So why does Matthew tell us that this verse of scripture is a reference to Christ being called out of Egypt?:
That is a legitimate question. And the answer to that question is that even though Christ never did  sacrifice to Baalim and even though He never did burn incense to graven images, He is more than willing to take the responsibility for and identify with his creation which He created for the very purpose of eating of the tree of the knowledge of good and evil so that we could begin our journey toward becoming like God.

Gen 3:22  (a) And the LORD God said, Behold, the man is become as one of us, to know good and evil…

Did God tell Adam not to eat of the tree? Of course He did! But did God intend for Adam to eat of that tree of the knowledge of good and evil? Well, you figure it out. Here is what we are told for a fact:

Rev 13:8  And all that dwell upon the earth shall worship him, whose names are not written in the book of life of the Lamb slain from the foundation of the world.

And we are also told this:

2Ti 1:9  Who hath saved us, and called [ us] with an holy calling, not according to our works, but according to his own purpose and grace, which was given us in Christ Jesus before the world began,
Tit 1:2  In hope of eternal life, which God, that cannot lie, promised before the world began;

Apparently God knew exactly what would happen before He ever even started to create man. He knew because He so predestined it all:

Eph 1:5  Having predestinated us unto the adoption of children by Jesus Christ to himself, according to the good pleasure of his will,
Eph 1:11  In whom also we have obtained an inheritance, being predestinated according to the purpose of him who worketh all things after the counsel of his own will :

Now if it were Christ who predestined every man to sin as he does, then why would He not be willing to take on Himself our sins? We think that because Christ never sinned Himself that therefore it is blasphemous to tell anyone that Christ created man to sin. And  that therefore when we say that He “took on Him our sins” that it is blasphemous for us to say that when David says:

Psa 69:5  O God, thou knowest my foolishness; and my sins are not hid from thee.
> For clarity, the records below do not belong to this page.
(** * Stripe webhook receiver (main.py): admission control and background
      processing, as a shallow embedding.

    The embedding follows [main.py] function by function:
    - [_extract_email_from_event_object], [process_event_record] and
      [payment_callback] are written in a small state-and-exception monad
      [M] whose state is the process-wide state the Python module owns
      (the TinyDB table [db], the queue of background tasks, and the
      sequence of observable effects: log lines, body reads, store
      operations, responses);
    - Python's [try ... except] is the combinator [try_except];
    - the calls into the [stripe] package are oracles of the section
      ([construct_event], [Event_retrieve], [Customer_retrieve]) that may
      return a value or raise any exception;
    - the coroutine [payment_callback] has one suspension point,
      [await request.body()]; the event loop of the last part interleaves
      requests at that point only. *)

From Stdlib Require Import List String Ascii NArith ZArith Bool Lia Permutation.
From Stdlib.Strings Require Import Byte.
Import ListNotations.
Set Warnings "-register-all".

Open Scope string_scope.
Open Scope list_scope.

(* ------------------------------------------------------------------ *)
(** ** Python values, exceptions *)

(** The JSON-like values held by Stripe objects ([dict], [list], [str],
    [int], [bool], [None]). *)
Inductive pyval : Type :=
| PNone
| PBool (b : bool)
| PInt (z : Z)
| PStr (s : string)
| PList (l : list pyval)
| PDict (d : list (string * pyval)).

(** The exception classes the module distinguishes.  All of them derive
    from Python's [Exception], which is what the library calls of the
    module raise and what [except Exception] catches. *)
Inductive exn : Type :=
| TypeError
| SignatureVerificationError
| HTTPException (status_code : Z) (detail : string)
| UnicodeDecodeError
| AttributeError
| KeyError
| OtherException (name : string).

Inductive outcome (A : Type) : Type :=
| Ret (a : A)
| Raise (e : exn).
Arguments Ret {A} a.
Arguments Raise {A} e.

(** Python truthiness ([bool(v)]). *)
Definition truthy (v : pyval) : bool :=
  match v with
  | PNone => false
  | PBool b => b
  | PInt z => negb (Z.eqb z 0)
  | PStr s => negb (String.eqb s "")
  | PList l => match l with [] => false | _ => true end
  | PDict d => match d with [] => false | _ => true end
  end.

(** Truthiness of a [str | None] variable. *)
Definition truthy_str (o : option string) : bool :=
  match o with
  | None => false
  | Some s => negb (String.eqb s "")
  end.

Fixpoint assoc {V : Type} (k : string) (d : list (string * V)) : option V :=
  match d with
  | [] => None
  | (k', v) :: d' => if String.eqb k k' then Some v else assoc k d'
  end.

(** [o.get(k, default)]: only mappings have [get]. *)
Definition py_get_default (o : pyval) (k : string) (default : pyval) : outcome pyval :=
  match o with
  | PDict d => match assoc k d with Some v => Ret v | None => Ret default end
  | _ => Raise AttributeError
  end.

Definition py_get (o : pyval) (k : string) : outcome pyval :=
  py_get_default o k PNone.

(** [o[k]]. *)
Definition py_getitem (o : pyval) (k : string) : outcome pyval :=
  match o with
  | PDict d => match assoc k d with Some v => Ret v | None => Raise KeyError end
  | _ => Raise TypeError
  end.

(* ------------------------------------------------------------------ *)
(** ** [bytes.decode("utf-8")]

    The strict decoder: shortest form only, no surrogates, nothing above
    U+10FFFF.  A Python [str] is its sequence of code points. *)

Definition in_range (lo hi b : N) : bool := (N.leb lo b) && (N.leb b hi).

Definition is_continuation (b : N) : bool := in_range 0x80 0xBF b.

Definition low6 (b : N) : N := N.land b 0x3F.

Definition cp2 (c0 c1 : N) : N :=
  N.lor (N.shiftl (N.land c0 0x1F) 6) (low6 c1).

Definition cp3 (c0 c1 c2 : N) : N :=
  N.lor (N.shiftl (N.land c0 0x0F) 12) (N.lor (N.shiftl (low6 c1) 6) (low6 c2)).

Definition cp4 (c0 c1 c2 c3 : N) : N :=
  N.lor (N.shiftl (N.land c0 0x07) 18)
        (N.lor (N.shiftl (low6 c1) 12) (N.lor (N.shiftl (low6 c2) 6) (low6 c3))).

(** Bounds on the second byte of a three- or four-byte sequence. *)
Definition second_lo (c0 : N) : N :=
  if N.eqb c0 0xE0 then 0xA0 else if N.eqb c0 0xF0 then 0x90 else 0x80.

Definition second_hi (c0 : N) : N :=
  if N.eqb c0 0xED then 0x9F else if N.eqb c0 0xF4 then 0x8F else 0xBF.

Fixpoint utf8_decode (bs : list byte) : option (list N) :=
  match bs with
  | [] => Some []
  | b0 :: r0 =>
    let c0 := Byte.to_N b0 in
    if N.ltb c0 0x80 then option_map (cons c0) (utf8_decode r0)
    else if in_range 0xC2 0xDF c0 then
      match r0 with
      | b1 :: r1 =>
        let c1 := Byte.to_N b1 in
        if is_continuation c1
        then option_map (cons (cp2 c0 c1)) (utf8_decode r1)
        else None
      | _ => None
      end
    else if in_range 0xE0 0xEF c0 then
      match r0 with
      | b1 :: b2 :: r2 =>
        let c1 := Byte.to_N b1 in
        let c2 := Byte.to_N b2 in
        if in_range (second_lo c0) (second_hi c0) c1 && is_continuation c2
        then option_map (cons (cp3 c0 c1 c2)) (utf8_decode r2)
        else None
      | _ => None
      end
    else if in_range 0xF0 0xF4 c0 then
      match r0 with
      | b1 :: b2 :: b3 :: r3 =>
        let c1 := Byte.to_N b1 in
        let c2 := Byte.to_N b2 in
        let c3 := Byte.to_N b3 in
        if in_range (second_lo c0) (second_hi c0) c1
           && is_continuation c2 && is_continuation c3
        then option_map (cons (cp4 c0 c1 c2 c3)) (utf8_decode r3)
        else None
      | _ => None
      end
    else None
  end.

(** [payload.decode("utf-8")] *)
Definition decode_utf8 (payload : list byte) : outcome (list N) :=
  match utf8_decode payload with
  | Some text => Ret text
  | None => Raise UnicodeDecodeError
  end.

(* ------------------------------------------------------------------ *)
(** ** Data model *)

(** The document [{"event_id": ..., "type": ...}] kept in the TinyDB
    table. *)
Record DedupRecord : Type := { event_id : string; type : string }.

(** [background_tasks.add_task(process_event_record, event_id, event_type)] *)
Record ProcessingTask : Type :=
  { task_event_id : string; task_event_type : string }.

(** What [payment_callback] reads of the object returned by
    [stripe.Webhook.construct_event]: [event.get("id")] and
    [event.get("type")], [None] when the key is missing.  Stripe's ids and
    types are strings (as the annotations of [process_event_record] say). *)
Record Event : Type := { ev_id : option string; ev_type : option string }.

(** A request: its body, and its headers with their names in lower case,
    as the ASGI server hands them over. *)
Record Request : Type :=
  { body : list byte; headers : list (string * string) }.

(** [request.headers.get(name)] *)
Definition headers_get (request : Request) (name : string) : option string :=
  assoc name (headers request).

(** The payload handed to [construct_event]: the raw [bytes], or the [str]
    obtained by decoding them. *)
Inductive payload_arg : Type :=
| PBytes (b : list byte)
| PText (text : list N).

Inductive json : Type :=
| JBool (b : bool)
| JStr (s : string)
| JObj (fields : list (string * json)).

Record JSONResponse : Type := { status_code : Z; content : json }.

(** FastAPI's exception handling: an [HTTPException] becomes the response
    [{"detail": detail}] with its status; anything else escaping the
    endpoint is the server's plain 500. *)
Definition exception_response (e : exn) : JSONResponse :=
  match e with
  | HTTPException sc d => {| status_code := sc; content := JObj [("detail", JStr d)] |}
  | _ => {| status_code := 500; content := JStr "Internal Server Error" |}
  end.

Inductive level : Type := INFO | WARNING | ERROR.

Inductive log_arg : Type :=
| AVal (v : pyval)
| AExn (e : exn).

(** The observable effects of the module, in program order. *)
Inductive effect : Type :=
| ELog (lvl : level) (msg : string) (args : list log_arg)
| EReadBody
| EContains (found : bool)
| EInsert (doc : DedupRecord)
| EAddTask (t : ProcessingTask)
| ERespond (r : JSONResponse).

(** The state of the process: the TinyDB table, the background tasks
    scheduled so far, and the effects performed so far. *)
Record server : Type :=
  { db : list DedupRecord; tasks : list ProcessingTask; trace : list effect }.

(* ------------------------------------------------------------------ *)
(** ** The monad: state plus Python exceptions *)

Definition M (A : Type) : Type := server -> outcome A * server.

Definition ret {A : Type} (a : A) : M A := fun s => (Ret a, s).

Definition raise {A : Type} (e : exn) : M A := fun s => (Raise e, s).

Definition bind {A B : Type} (m : M A) (k : A -> M B) : M B :=
  fun s =>
    match m s with
    | (Ret a, s') => k a s'
    | (Raise e, s') => (Raise e, s')
    end.

Notation "x <- m ;; k" := (bind m (fun x => k))
  (at level 61, m at next level, right associativity).
Notation "m ;; k" := (bind m (fun _ => k))
  (at level 61, right associativity).

Definition lift {A : Type} (o : outcome A) : M A := fun s => (o, s).

(** [try: body  except ...: handler].  [handler e] is [None] when no
    [except] clause matches [e]; an exception raised by a handler is not
    caught by the clauses of the same [try]. *)
Definition try_except {A : Type} (body : M A) (handler : exn -> option (M A)) : M A :=
  fun s =>
    match body s with
    | (Ret a, s') => (Ret a, s')
    | (Raise e, s') =>
      match handler e with
      | Some h => h s'
      | None => (Raise e, s')
      end
    end.

Definition emit (e : effect) : M unit :=
  fun s => (Ret tt, {| db := db s; tasks := tasks s; trace := trace s ++ [e] |}).

Definition logger_info (msg : string) (args : list log_arg) : M unit :=
  emit (ELog INFO msg args).

Definition logger_warning (msg : string) (args : list log_arg) : M unit :=
  emit (ELog WARNING msg args).

Definition logger_error (msg : string) (args : list log_arg) : M unit :=
  emit (ELog ERROR msg args).

(** [logger.exception(msg, *args)] inside an [except] clause: level ERROR,
    with the exception being handled attached. *)
Definition logger_exception (msg : string) (args : list log_arg) (e : exn) : M unit :=
  emit (ELog ERROR msg (args ++ [AExn e])).

(** [Query().event_id == v] *)
Definition Query_event_id_eq (v : string) (doc : DedupRecord) : bool :=
  String.eqb (event_id doc) v.

(** [db.contains(cond)]: some document of the table satisfies [cond]. *)
Definition db_contains (cond : DedupRecord -> bool) : M bool :=
  fun s =>
    let found := existsb cond (db s) in
    (Ret found,
     {| db := db s; tasks := tasks s; trace := trace s ++ [EContains found] |}).

(** [db.insert(doc)]: the document is appended to the table. *)
Definition db_insert (doc : DedupRecord) : M unit :=
  fun s =>
    (Ret tt,
     {| db := db s ++ [doc]; tasks := tasks s; trace := trace s ++ [EInsert doc] |}).

(** [background_tasks.add_task(process_event_record, event_id, event_type)] *)
Definition add_task (t : ProcessingTask) : M unit :=
  fun s =>
    (Ret tt,
     {| db := db s; tasks := tasks s ++ [t]; trace := trace s ++ [EAddTask t] |}).

(** [await request.body()] *)
Definition request_body (request : Request) : M (list byte) :=
  emit EReadBody ;; ret (body request).

Definition astr (s : string) : log_arg := AVal (PStr s).

(** The state [s] after the effects [es], none of which touches the store
    or the queue. *)
Definition after (s : server) (es : list effect) : server :=
  {| db := db s; tasks := tasks s; trace := trace s ++ es |}.

(* ------------------------------------------------------------------ *)
(** ** The module's functions *)

Section Webhook.

(** [WEBHOOK_SECRET = os.getenv("WEBHOOK_SECRET")] *)
Variable WEBHOOK_SECRET : option string.

(** [stripe.Webhook.construct_event(payload=, sig_header=, secret=)]:
    Stripe's signature check, a black box that returns the event or
    raises. *)
Variable construct_event :
  payload_arg -> option string -> option string -> outcome Event.

(** [stripe.Event.retrieve(event_id)] and [stripe.Customer.retrieve(id)]:
    remote calls that return an object or raise. *)
Variable Event_retrieve : string -> outcome pyval.
Variable Customer_retrieve : pyval -> outcome pyval.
… that Christ can die on the cross with all the sins of the world being placed upon Him and identify with Adam and Eve and with Israel coming up out of Egypt. Not because Christ sinned but because Christ  made us all as sinners who sin and who need a spotless Savior who is willing to take on Him our sins to the extent that Hos 11:1 can be used to refer to Christ:

Mat 2:15  And was there until the death of Herod: that it might be fulfilled which was spoken of the Lord by the prophet, saying, Out of Egypt have I called my son.

Hos 11:1  When Israel was a child [ an immature, wretched sinner, a lost sheep , a prodigal, and adulterous woman, a tax collector etc.], then I loved him, and called my son out of Egypt [ sin].
Hos 11:2  As they called them, so they went from them: they sacrificed unto Baalim, and burned incense to graven images.

And when you read this statement, it is really referring to Israel in a state of apostasy. So why quote this as referring to Christ, if we do not see how Christ identifies with the sin we are even though He, Himself never sinned. Christ was not made righteous for our sins – He was made sin. Christ  was righteous, so that He could be “made sin:”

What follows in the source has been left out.